Lemma press_step_inv MustJSON p st st' : PressInv st -> press_step MustJSON p st st' -> PressInv st'.
Proof.
  intros HI H. pose proof HI as [HS Hd Ho Hn Hh Hf Ha].
  destruct H as [now chatID topicID messageID existing w route w' st Es H|svc now route e st Hr Hplan
    |svc now route e st Hr Hplan|svc route respond answer st Hr Hplan|svc now route err w out w' st Hj Hp Hr Es H|s' st H].
  - rewrite Es in *. destruct (claimed_press now chatID topicID messageID existing w route w' HS H)
      as (Hstep & Hkept & (a & Hin & Hid & Hpen & Hidle) & Haway).
    assert (forall r, r ∈ ps_Held st ++ ps_Answers st -> mq_RequestID r <> mq_RequestID route) as Hnew.
    { intros r Hr E. destruct (Ha r Hr) as (b & Hb & Hbid & Hc).
      assert (b = a) as -> by (apply (keyed_inj ma_RequestID _ _ _ (ai_ids _ HS) Hb Hin); congruence).
      unfold ma_idle in Hidle. rewrite (Hc Hpen) in Hidle. discriminate Hidle. }
    rewrite <- Es in *. destruct (presses_kept _ _ None st (wd_Store w') HI (rtc_once _ _ Hstep) (Hkept None)) as (H1 & H2 & H3).
    split; cbn [ps_Store ps_Held ps_Flying ps_Answers]; try done.
    + cbn [app map]. apply NoDup_cons. split; [|done]. intros (r & Hr & Hrin)%list_elem_of_fmap.
      symmetry in Hr. revert Hr. apply Hnew. apply elem_of_app in Hrin as [?|?]; apply elem_of_app; [by left|right; by apply Hf].
    + intros r r' [-> |Hr]%elem_of_cons Hr'; [|by apply Hh]. intros E. apply (Hnew r'); [apply elem_of_app; by right|done].
    + intros r [-> |Hr]%elem_of_cons; [done|]. by apply H3.
  - destruct (presses_kept MustJSON p (Some (mq_RequestID route)) st _ HI (restore_steps MustJSON p now route (ps_Store st)))
      as (H1 & H2 & H3); [apply kept_restore; [done|]; apply away_known, Ha, elem_of_app; by left|].
    split; cbn [ps_Store ps_Held ps_Flying ps_Answers]; try done.
    + by apply NoDup_owners.
    + intros r r' [Hrin _]%elem_of_without. by apply Hh.
    + intros r Hrin. apply H3.
      * apply elem_of_app in Hrin as [[? _]%elem_of_without|?]; apply elem_of_app; tauto.
      * intros [= E]. apply elem_of_app in Hrin as [[_ ?]%elem_of_without|Hra]; [done|]. by apply (Hh route r Hr Hra).
  - destruct (finish_steps MustJSON p now route "cancelled" (ps_Store st) ltac:(discriminate)) as [Hs Hk].
    destruct (presses_kept MustJSON p None st _ HI Hs (Hk None)) as (H1 & H2 & H3).
    split; cbn [ps_Store ps_Held ps_Flying ps_Answers]; try done.
    + by apply NoDup_owners.
    + intros r r' [Hrin _]%elem_of_without. by apply Hh.
    + intros r Hrin. apply H3; [|done]. apply elem_of_app in Hrin as [[? _]%elem_of_without|?]; apply elem_of_app; tauto.
  - split; cbn [ps_Store ps_Held ps_Flying ps_Answers]; try done.
    + rewrite map_app in *. cbn [map]. rewrite NoDup_app in *. destruct Ho as (Ho1 & Ho2 & Ho3). split_and!.
      * by apply NoDup_without.
      * intros x Hx [-> |Hx']%elem_of_cons; [by apply without_gone in Hx|].
        apply list_elem_of_fmap in Hx as (r & -> & [Hrin _]%elem_of_without). apply (Ho2 (mq_RequestID r)); [by apply list_elem_of_fmap_2|done].
      * apply NoDup_cons. split; [|done]. apply Ho2. by apply list_elem_of_fmap_2.
    + cbn [map]. apply NoDup_cons. split; [|done]. intros (r & Hrr & Hrin)%list_elem_of_fmap. by apply (Hh route r Hr Hrin).
    + intros r r' [Hrin Hne]%elem_of_without [-> |Hr']%elem_of_cons; [done|by apply Hh].
    + intros r [-> |Hrf]%elem_of_cons; [by left|right; by apply Hf].
    + intros r Hrin. apply Ha. apply elem_of_app in Hrin as [[? _]%elem_of_without|[-> |?]%elem_of_cons]; apply elem_of_app; tauto.
  - rewrite Es in *. assert (kept_away (mq_RequestID route) (wd_Store w)) as Haw by (apply Ha, elem_of_app; right; by apply Hf).
    destruct (settled_store svc p Hp now route err w out w' H Hd (away_known _ _ Haw)) as [Hs Hk].
    rewrite <- Es in *. destruct (presses_kept _ _ _ st _ HI Hs Hk) as (H1 & H2 & H3).
    assert (forall r, r ∈ ps_Held st -> mq_RequestID r <> mq_RequestID route) as Hhr by (intros r Hrh; apply Hh; [done|by apply Hf]).
    destruct (unsent err) eqn:Eu; split; cbn [ps_Store ps_Held ps_Flying ps_Answers]; try done.
    + by apply NoDup_owners.
    + by apply NoDup_without.
    + intros r r' Hrh [Hr' _]%elem_of_without. by apply Hh.
    + intros r [Hrf Hne]%elem_of_without. apply elem_of_without. split; [by apply Hf|done].
    + intros r [Hrh|[Hra Hne]%elem_of_without]%elem_of_app; apply H3; try (apply elem_of_app; tauto).
      * intros [= E]. by apply (Hhr r).
      * by intros [= E].
    + by apply NoDup_owners.
    + intros r [Hrf Hne]%elem_of_without. by apply Hf.
    + intros r Hrin. by apply H3.
  - destruct (presses_kept MustJSON p None st s' HI (rtc_once _ _ (outside_step _ _ _ _ H)) (outside_kept None _ _ _ _ H)) as (H1 & H2 & H3).
    split; cbn [ps_Store ps_Held ps_Flying ps_Answers]; try done. intros r Hrin. by apply H3.
Qed.

Lemma PressInv_empty : PressInv (mkPresses emptyStore [] [] []).
Proof.
  split; cbn; [apply ApprovalInv_empty|constructor|constructor|constructor|..].
  - intros r r' Hr. by apply elem_of_nil in Hr.
  - done.
  - intros r Hr. by apply elem_of_nil in Hr.
Qed.

Lemma press_steps_inv MustJSON p st st' : PressInv st -> rtc (press_step MustJSON p) st st' -> PressInv st'.
Proof. intros HI H. induction H as [|x y z H _ IH]; [done|]. apply IH. by eapply press_step_inv. Qed.

(** The two moves of buttons at a claim: none of the request is active any more. *)
Lemma no_active q routes r : r ∈ update_where (fun x => ar_of q x && ar_active x) (upd_route_status "claimed") routes ->
  ar_of q r = true -> ar_active r = false.
Proof.
  intros (y & _ & ->)%elem_of_update Hq. destruct (ar_of q y && ar_active y) eqn:E; [done|].
  destruct (ar_active y); [|done]. by rewrite Hq in E.
Qed.

Lemma press_holds now chatID topicID messageID existing w route w' : ApprovalInv (wd_Store w) ->
  claimPress now chatID topicID messageID (Some existing) w = (inl route, w') ->
  exists a, held route (wd_Store w') a.
Proof.
  intros HI H. destruct (claim_inversion now chatID topicID messageID existing w route w' HI H)
    as (_ & rt & a & a2 & s1 & _ & HI2 & Hid & Hact & Ha2 & Hq2 & Hp2 & Hc2 & Hac2 & HR).
  exists a2. split; [done|done|congruence|..].
  - split; [done|]. unfold ma_claimed_for. rewrite Hc2, Hac2, Hact. cbn. apply String.eqb_refl.
  - rewrite Hid. pose proof HI2 as [_ _ _ Hrows]. rewrite Forall_forall in Hrows. specialize (Hrows a2 Ha2). rewrite Hq2 in Hrows.
    destruct (ok_claimed a2 _ Hrows Hp2 Hc2) as (_ & _ & [Hall|Hall]); [done|].
    apply Forall_forall. intros r Hr. rewrite Forall_forall in Hall. pose proof (Hall r Hr) as Hactive.
    apply elem_of_filter_bool in Hr as [Hr Hlr]. apply andb_prop in Hlr as [Hof _].
    rewrite HR in Hr. by rewrite (no_active _ _ r Hr Hof) in Hactive.
Qed.

(** The end of a held claim: exactly what the update says, for this request alone. *)
Lemma held_settles route s a f status verb :
  Forall (fun a => durable (ma_RequestID a)) (cr_approvals (db_core s)) ->
  held route s a -> (forall x, ma_RequestID (f x) = ma_RequestID x) ->
  exists s', (tx! resolved := tx_gets (resolveMinimalApprovalRequestID (mq_RequestID route)) in
      settle (ma_claimed_for (mq_Action route)) f ar_claimed status verb (fun _ => tx_ret tt) resolved) s = Ok (true, s')
    /\ f a ∈ cr_approvals (db_core s')
    /\ live_routes (mq_RequestID route) (cr_approvalRoutes (db_core s'))
       = all_moved status (live_routes (mq_RequestID route) (cr_approvalRoutes (db_core s)))
    /\ NoDup (map ma_RequestID (cr_approvals (db_core s')))
    /\ forall b, ma_RequestID b <> mq_RequestID route -> b ∈ cr_approvals (db_core s') <-> b ∈ cr_approvals (db_core s).
Proof.
  intros Hd [HI Ha Hid [Hpend Hcl] Hbut] Hf. set (q := mq_RequestID route) in *. set (action := mq_Action route) in *.
  set (c := fun x => ma_is q x && ma_pending x && ma_claimed_for action x).
  assert (c a = true) as Hca by (unfold c; by rewrite (proj2 (ma_is_eq q a) Hid), Hpend, Hcl).
  assert (affected c (cr_approvals (db_core s)) = 1%Z) as Haff.
  { destruct (request_affected c q s (ai_ids _ HI)) as [?|E]; [|done|by rewrite (E a Ha) in Hca].
    intros x Hx. apply andb_prop in Hx as [Hx _]. apply andb_prop in Hx as [Hx _]. by apply ma_is_eq. }
  eexists. split; [|split_and!].
  - erewrite tx_bind_run by reflexivity. rewrite (durable_resolves q s Hd) by (rewrite <- Hid; by apply list_elem_of_fmap_2).
    unfold settle. erewrite tx_bind_run by reflexivity. cbn [rows_of approval_table].
    change (fun x => ma_is q x && ma_pending x && ma_claimed_for action x) with c. rewrite Haff. cbn [tx_when Z.eqb Pos.eqb].
    erewrite tx_bind_run; [reflexivity|]. erewrite tx_bind_run; [reflexivity|].
    unfold move_routes, sql_update_exactly. erewrite tx_bind_run by reflexivity.
    match goal with |- context [rows_of approval_route_table ?x] => change (rows_of approval_route_table x) with (cr_approvalRoutes (db_core s)) end.
    rewrite (proj2 (two_live q ar_claimed s a HI Ha Hid Hpend live_of_claimed) Hbut). reflexivity.
  - cbn. apply elem_of_update. exists a. by rewrite Hca.
  - cbn. apply live_routes_moved; [apply live_of_claimed|done].
  - cbn. rewrite map_update by done. apply HI.
  - intros b Hb. cbn. rewrite elem_of_update. split.
    + intros (x & Hx & ->). destruct (c x) eqn:E; [|done]. apply andb_prop in E as [E _]. apply andb_prop in E as [E%ma_is_eq _].
      by rewrite Hf in Hb.
    + intros Hin. exists b. split; [done|]. destruct (c b) eqn:E; [|done]. apply andb_prop in E as [E _].
      apply andb_prop in E as [E%ma_is_eq _]. done.
Qed.

(** How a held claim ends, by the answer of the session. *)
Lemma settled_press svc now route err w a :
  Forall (fun a => durable (ma_RequestID a)) (cr_approvals (db_core (wd_Store w))) -> held route (wd_Store w) a ->
  let '(out, w') := settlePress svc now route err w in
  wd_Answers w' = wd_Answers w
  /\ press_ended route err (wd_Store w) (wd_Store w')
  /\ match err with
     | None => exists r, out = inl r /\ dr_CallbackText r = (pressStatus route).2
     | Some e => if minimalApprovalRequestInactive e then out = inl (callbackText "비활성 요청입니다.")
                 else out = inr (ErrResponder e)
     end.
Proof.
  intros Hd Hh. unfold settlePress, press_ended, unsent.
  assert (forall status, exists s', finishPress now route status (wd_Store w) = Ok (true, s')
    /\ (exists a', a' ∈ cr_approvals (db_core s') /\ ma_RequestID a' = mq_RequestID route /\ ma_Status a' = status)
    /\ live_routes (mq_RequestID route) (cr_approvalRoutes (db_core s')) = []
    /\ NoDup (map ma_RequestID (cr_approvals (db_core s')))
    /\ (forall b, ma_RequestID b <> mq_RequestID route -> b ∈ cr_approvals (db_core s') <-> b ∈ cr_approvals (db_core (wd_Store w)))) as Hfin.
  { intros status. destruct (held_settles route (wd_Store w) a (upd_approval_state status "idle" None now) "consumed" "finished" Hd Hh)
      as (s' & H1 & H2 & H3 & H4 & H5); [done|]. exists s'. split_and!; [exact H1| |exact H3|done|done].
    eexists. split_and!; [exact H2|apply Hh|done]. }
  destruct err as [e|].
  2: { unfold answeredPress. destruct (pressStatus route) as [status text]. destruct (Hfin status) as (s' & Hrun & H1 & H2 & H3 & H4).
       rewrite Hrun. pose proof (edit_store svc (mq_RequestID route) text (on_store (fun _ => s') w)) as He.
       pose proof (edit_answers svc (mq_RequestID route) text (on_store (fun _ => s') w)) as Hx.
       destruct (editMinimalApprovalMessage _ _ _ _) as [er w1]. cbn in He, Hx. rewrite He.
       split; [done|]. split; [by split_and!|by eexists]. }
  destruct (minimalApprovalRequestInactive e); cbn [negb andb].
  - destruct (Hfin "expired") as (s' & Hrun & H1 & H2 & H3 & H4). unfold after_tx. cbn beta.
    pose proof (edit_route_store svc route inactiveText (on_store (after_tx (finishPress now route "expired")) w)) as He.
    pose proof (edit_route_answers svc route inactiveText (on_store (after_tx (finishPress now route "expired")) w)) as Hx.
    unfold after_tx in He, Hx. destruct (editMinimalApprovalRouteMessage _ _ _ _) as [er w1]. cbn [snd wd_Store wd_Answers on_store] in He, Hx.
    rewrite Hrun in He. rewrite He.
    split; [done|]. split; [by split_and!|done].
  - destruct (ce_Transport e || minimalApprovalDefinitelyUnsent e).
    + destruct (held_settles route (wd_Store w) a (upd_approval_claim "idle" None now) "active" "restored" Hd Hh)
        as (s' & H1 & H2 & H3 & H4 & H5); [done|].
      change (restorePress now route (wd_Store w) = Ok (true, s')) in H1. unfold after_tx.
      cbn [wd_Store wd_Answers on_store]. rewrite H1.
      split; [done|]. split; [|done]. split_and!; [|exact H3|done|done].
      eexists. split; [exact H2|]. split; [apply Hh|]. split; [apply Hh|done].
    + destruct (Hfin "cancelled") as (s' & Hrun & H1 & H2 & H3 & H4). unfold after_tx. cbn beta.
      pose proof (edit_route_store svc route unknownOutcomeText (on_store (after_tx (finishPress now route "cancelled")) w)) as He.
      pose proof (edit_route_answers svc route unknownOutcomeText (on_store (after_tx (finishPress now route "cancelled")) w)) as Hx.
      unfold after_tx in He, Hx. destruct (editMinimalApprovalRouteMessage _ _ _ _) as [er w1]. cbn [snd wd_Store wd_Answers on_store] in He, Hx.
    rewrite Hrun in He. rewrite He.
      split; [done|]. split; [by split_and!|done].
Qed.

Task - The first line of the records begins the span, and the line containing "Hbid & Hc)." ends it. Reproduce that span exactly, both ends included.

Solution below -
Lemma press_step_inv MustJSON p st st' : PressInv st -> press_step MustJSON p st st' -> PressInv st'.
Proof.
  intros HI H. pose proof HI as [HS Hd Ho Hn Hh Hf Ha].
  destruct H as [now chatID topicID messageID existing w route w' st Es H|svc now route e st Hr Hplan
    |svc now route e st Hr Hplan|svc route respond answer st Hr Hplan|svc now route err w out w' st Hj Hp Hr Es H|s' st H].
  - rewrite Es in *. destruct (claimed_press now chatID topicID messageID existing w route w' HS H)
      as (Hstep & Hkept & (a & Hin & Hid & Hpen & Hidle) & Haway).
    assert (forall r, r ∈ ps_Held st ++ ps_Answers st -> mq_RequestID r <> mq_RequestID route) as Hnew.
    { intros r Hr E. destruct (Ha r Hr) as (b & Hb & Hbid & Hc).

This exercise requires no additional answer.